RVO

358 cases of edema exceeding 300 microns following CRVO were submitted by 51 retina specialists. 111 were treated by anti-VEGF and 80 by vitrectomy and ILM peeling but other treatments were also chosen. The initial VA were not comparable. We can notice that eyes treated by Ozurdex have a much higher initial VA and eyes treated by triamcinolone have a much lower one. However the standard deviations (the dispersion of the data) are similar.

When focusing now on each individual major pure treatment, ie excluding combined treatments, we can note that:– Triamcinolone does not result in improvement,– Ozurdex, with a mean number of 2 injections seems to be comparable to antiVEGF, after 8 injections, but the number of cases and the follow-up with Ozurdex are not sufficient– ILM peeling seems to be the most effective treatment, giving to the patient a final vision 2 to 3 times higher than with the other treatments.

When focusing now on each individual major pure treatment, we can see that Ozurdex is not very exciting as its effect decreases with the time. The improvement obtained by anti-VEGF seems better even if the curve seems to decrease after some injections. Here again, the most interesting rising curve is the ILM peeling one with a final vision twice as high as the one obtained by the anti-VEGF.

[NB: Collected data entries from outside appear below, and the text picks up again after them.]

Definition activeCategoryCounts (d : DrainRegistry) : GatewayDrainRegistryCategoryCounts :=
  let category c := length (List.filter (λ registration, registration.1 =?= c) (JsMap.values d.(webSockets))) in
  mkCategoryCounts (category DirectEgress) (length (JsMap.values d.(rawConnections))) (category PtyTransport)
    (category SandboxTunnel).

Definition with_maps (ws : JsMap.t Z (GatewayDrainWebSocketCategory * nat))
    (raw : JsMap.t Z (GatewayRawLongLivedConnectionCategory * nat)) (next : Z) (d : DrainRegistry) : DrainRegistry :=
  mkDrainRegistry ws raw next d.(serviceRestartDrainState) d.(drain_states) d.(closings) d.(results) d.(reports)
    d.(ready_states) d.(destroyed) d.(drain_calls).
Definition with_closings (l : list DrainClosing) (d : DrainRegistry) : DrainRegistry :=
  mkDrainRegistry d.(webSockets) d.(rawConnections) d.(nextRegistrationId) d.(serviceRestartDrainState)
    d.(drain_states) l d.(results) d.(reports) d.(ready_states) d.(destroyed) d.(drain_calls).
Definition with_drain (current : option nat) (states : list ServiceRestartDrainState) (d : DrainRegistry)
    : DrainRegistry :=
  mkDrainRegistry d.(webSockets) d.(rawConnections) d.(nextRegistrationId) current states d.(closings)
    d.(results) d.(reports) d.(ready_states) d.(destroyed) d.(drain_calls).
Definition with_sockets (ready_states : nat → ReadyState) (destroyed : nat → bool) (calls : list DrainCall)
    (d : DrainRegistry) : DrainRegistry :=
  mkDrainRegistry d.(webSockets) d.(rawConnections) d.(nextRegistrationId) d.(serviceRestartDrainState)
    d.(drain_states) d.(closings) d.(results) d.(reports) ready_states destroyed (d.(drain_calls) ++ calls).

(** The calls on sockets. *)
Definition socket_closing (socket : nat) (ready_states : nat → ReadyState) (s : nat) : ReadyState :=
  if decide (s = socket) then (if ready_states s =?= CLOSED then CLOSED else CLOSING) else ready_states s.

(** *** Draining *)

Definition closeWebSocketForActiveServiceRestartDrain (socket : nat) (d : DrainRegistry) : DrainRegistry :=
  match d.(serviceRestartDrainState) with
  | None => d
  | Some drain =>
      if (d.(ready_states) socket =?= CLOSED) || (d.(ready_states) socket =?= CLOSING) then d
      else
        let d := with_sockets (socket_closing socket d.(ready_states)) d.(destroyed)
          [WebSocketClose socket GatewayWebSocketCloseCodes_SERVICE_RESTART (drain_reason_text ServiceRestart)] d in
        with_drain d.(serviceRestartDrainState)
          (alter (λ state, mkDrainState state.(rawLongLivedConnectionEndCount)
                             (state.(serviceRestartWebSocketCloseCount) + 1)) drain d.(drain_states)) d
  end.

Definition endRawConnectionForActiveServiceRestartDrain (socket : nat) (d : DrainRegistry) : DrainRegistry :=
  match d.(serviceRestartDrainState) with
  | None => d
  | Some drain =>
      if d.(destroyed) socket then d
      else
        let d := with_sockets d.(ready_states) d.(destroyed) [RawEnd socket] d in
        with_drain d.(serviceRestartDrainState)
          (alter (λ state, mkDrainState (state.(rawLongLivedConnectionEndCount) + 1)
                             state.(serviceRestartWebSocketCloseCount)) drain d.(drain_states)) d
  end.

Definition isEmpty (d : DrainRegistry) : bool :=
  ((JsMap.size d.(webSockets) =? 0) && (JsMap.size d.(rawConnections) =? 0))%nat.

(** [finish] of a [waitForEmpty]: only its first call settles the promise. *)
Definition finish_waiting (result : bool) (c : DrainClosing) : DrainClosing :=
  match c.(closing_settled) with
  | Some _ => c
  | None => mkClosing c.(initialCounts) c.(initialCategoryCounts) c.(closing_drain) (Some result) c.(then_report)
  end.

(** The waiters are those of the promises that are not settled. *)
Definition notifyIfEmpty (d : DrainRegistry) : DrainRegistry :=
  if negb (isEmpty d) then d else with_closings (finish_waiting true <$> d.(closings)) d.

(** *** Registration *)

Definition registerGatewayWebSocket (category : GatewayDrainWebSocketCategory) (socket : nat) (d : DrainRegistry)
    : Z * DrainRegistry :=
  let registrationId := d.(nextRegistrationId) in
  (registrationId,
   closeWebSocketForActiveServiceRestartDrain socket
     (with_maps (JsMap.set d.(webSockets) registrationId (category, socket)) d.(rawConnections)
        (registrationId + 1) d)).

(** The function that [registerGatewayWebSocket] returns. *)
Definition unregister_websocket (registrationId : Z) (d : DrainRegistry) : DrainRegistry :=
  notifyIfEmpty (with_maps (JsMap.delete d.(webSockets) registrationId) d.(rawConnections) d.(nextRegistrationId) d).

Definition registerRawLongLivedConnection (category : GatewayRawLongLivedConnectionCategory) (socket : nat)
    (d : DrainRegistry) : Z * DrainRegistry :=
  let registrationId := d.(nextRegistrationId) in
  (registrationId,
   endRawConnectionForActiveServiceRestartDrain socket
     (with_maps d.(webSockets) (JsMap.set d.(rawConnections) registrationId (category, socket))
        (registrationId + 1) d)).

(** [unregister], which the socket calls on "close" and the caller when it likes. *)
Definition unregister_raw (registrationId : Z) (d : DrainRegistry) : DrainRegistry :=
  notifyIfEmpty (with_maps d.(webSockets) (JsMap.delete d.(rawConnections) registrationId) d.(nextRegistrationId) d).

(** *** The drain of a service restart *)

(** The drain that is under way, or a new one. *)
Definition startServiceRestartDrain (d : DrainRegistry) : nat * DrainRegistry :=
  match d.(serviceRestartDrainState) with
  | Some drain => (drain, d)
  | None => (length d.(drain_states),
             with_drain (Some (length d.(drain_states))) (d.(drain_states) ++ [mkDrainState 0 0]) d)
  end.

(** [closeForServiceRestart] up to its [await]. *)
Definition closeForServiceRestart (report : option GatewayForwardingReplacementReason) (d : DrainRegistry)
    : DrainRegistry :=
  let counts := activeCounts d in
  let categoryCounts := activeCategoryCounts d in
  let (drain, d) := startServiceRestartDrain d in
  let d := foldl (λ d registration, closeWebSocketForActiveServiceRestartDrain registration.2 d) d
             (JsMap.values d.(webSockets)) in
  let d := foldl (λ d registration, endRawConnectionForActiveServiceRestartDrain registration.2 d) d
             (JsMap.values d.(rawConnections)) in
  with_closings (d.(closings) ++ [mkClosing counts categoryCounts drain
                                    (if isEmpty d then Some true else None) report]) d.

(** The loops that break what is left. *)
Definition terminate_websocket (socket : nat) (st : nat * DrainRegistry) : nat * DrainRegistry :=
  let (n, d) := st in
  if d.(ready_states) socket =?= CLOSED then (n, d)
  else (S n, with_sockets (socket_closing socket d.(ready_states)) d.(destroyed) [WebSocketTerminate socket] d).

Definition destroy_raw (socket : nat) (st : nat * DrainRegistry) : nat * DrainRegistry :=
  let (n, d) := st in
  if d.(destroyed) socket then (n, d)
  else (S n, with_sockets d.(ready_states) (λ s, if decide (s = socket) then true else d.(destroyed) s)
               [RawDestroy socket] d).

(** The rest of it, once its promise has settled; the drain [c] is taken out of the list. *)
Definition finish_closing (c : DrainClosing) (wasGraceful : bool) (d : DrainRegistry) : DrainRegistry :=
  let (forcedWs, d) :=
    if wasGraceful then (0%nat, d)
    else foldl (λ st registration, terminate_websocket registration.2 st) (0%nat, d) (JsMap.values d.(webSockets)) in
  let (forcedRaw, d) :=
    if wasGraceful then (0%nat, d)
    else foldl (λ st registration, destroy_raw registration.2 st) (0%nat, d) (JsMap.values d.(rawConnections)) in
  let state := default (mkDrainState 0 0) (d.(drain_states) !! c.(closing_drain)) in
  mkDrainRegistry d.(webSockets) d.(rawConnections) d.(nextRegistrationId) d.(serviceRestartDrainState)
    d.(drain_states) d.(closings)
    (d.(results) ++ [mkCloseResult c.(initialCounts) c.(initialCategoryCounts) forcedRaw forcedWs wasGraceful
                       state.(rawLongLivedConnectionEndCount) state.(serviceRestartWebSocketCloseCount)])
    (d.(reports) ++ option_list c.(then_report))
    d.(ready_states) d.(destroyed) d.(drain_calls).

Definition finishServiceRestartDrain (d : DrainRegistry) : DrainRegistry := with_drain None d.(drain_states) d.

(** *** Events *)

Inductive drain_step (d : DrainRegistry) : DrainRegistry → Prop :=
| drain_step_register_websocket category socket :
    drain_step d (registerGatewayWebSocket category socket d).2
| drain_step_unregister_websocket id : drain_step d (unregister_websocket id d)
| drain_step_register_raw category socket : drain_step d (registerRawLongLivedConnection category socket d).2
| drain_step_unregister_raw id : drain_step d (unregister_raw id d)
| drain_step_close report : drain_step d (closeForServiceRestart report d)
| drain_step_timeout before c after :
    d.(closings) = before ++ c :: after → c.(closing_settled) = None →
    drain_step d (with_closings (before ++ finish_waiting false c :: after) d)
| drain_step_continues before c after wasGraceful :
    d.(closings) = before ++ c :: after → c.(closing_settled) = Some wasGraceful →
    drain_step d (finish_closing c wasGraceful (with_closings (before ++ after) d))
| drain_step_finish : drain_step d (finishServiceRestartDrain d)
(** The sockets move on. *)
| drain_step_ready socket r :
    readiness_rank (d.(ready_states) socket) ≤ readiness_rank r →
    drain_step d (with_sockets (λ s, if decide (s = socket) then r else d.(ready_states) s) d.(destroyed) [] d)
| drain_step_destroyed socket :
    drain_step d (with_sockets d.(ready_states) (λ s, if decide (s = socket) then true else d.(destroyed) s) [] d).

(** ** Theorems *)

Definition closing_call (call : DrainCall) : bool := match call with WebSocketClose _ _ _ => true | _ => false end.
Definition ending_call (call : DrainCall) : bool := match call with RawEnd _ => true | _ => false end.
Definition closes (socket : nat) (call : DrainCall) : bool :=
  match call with WebSocketClose s _ _ => bool_decide (s = socket) | _ => false end.
Definition counted (f : DrainCall → bool) (d : DrainRegistry) : nat := length (List.filter f d.(drain_calls)).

The number of cases improving 3 or more lines is much higher after ILM peeling than after anti-VEGF. This is statistically significant. Same thing applies to cases obtaining 6 lines or better. However, this classical way of presentation is not very meaningful since the improvement is dependent on the pre-treatment VA.

Much more accurate could be this way of presentation where the improvements can be compared taking into consideration the initial VA.according to that we can declare that the gold medal has to be awarded to PPV + ILM with a medium improvement twice as high as the one obtained by the anti-VEGF which achieves the silver medal.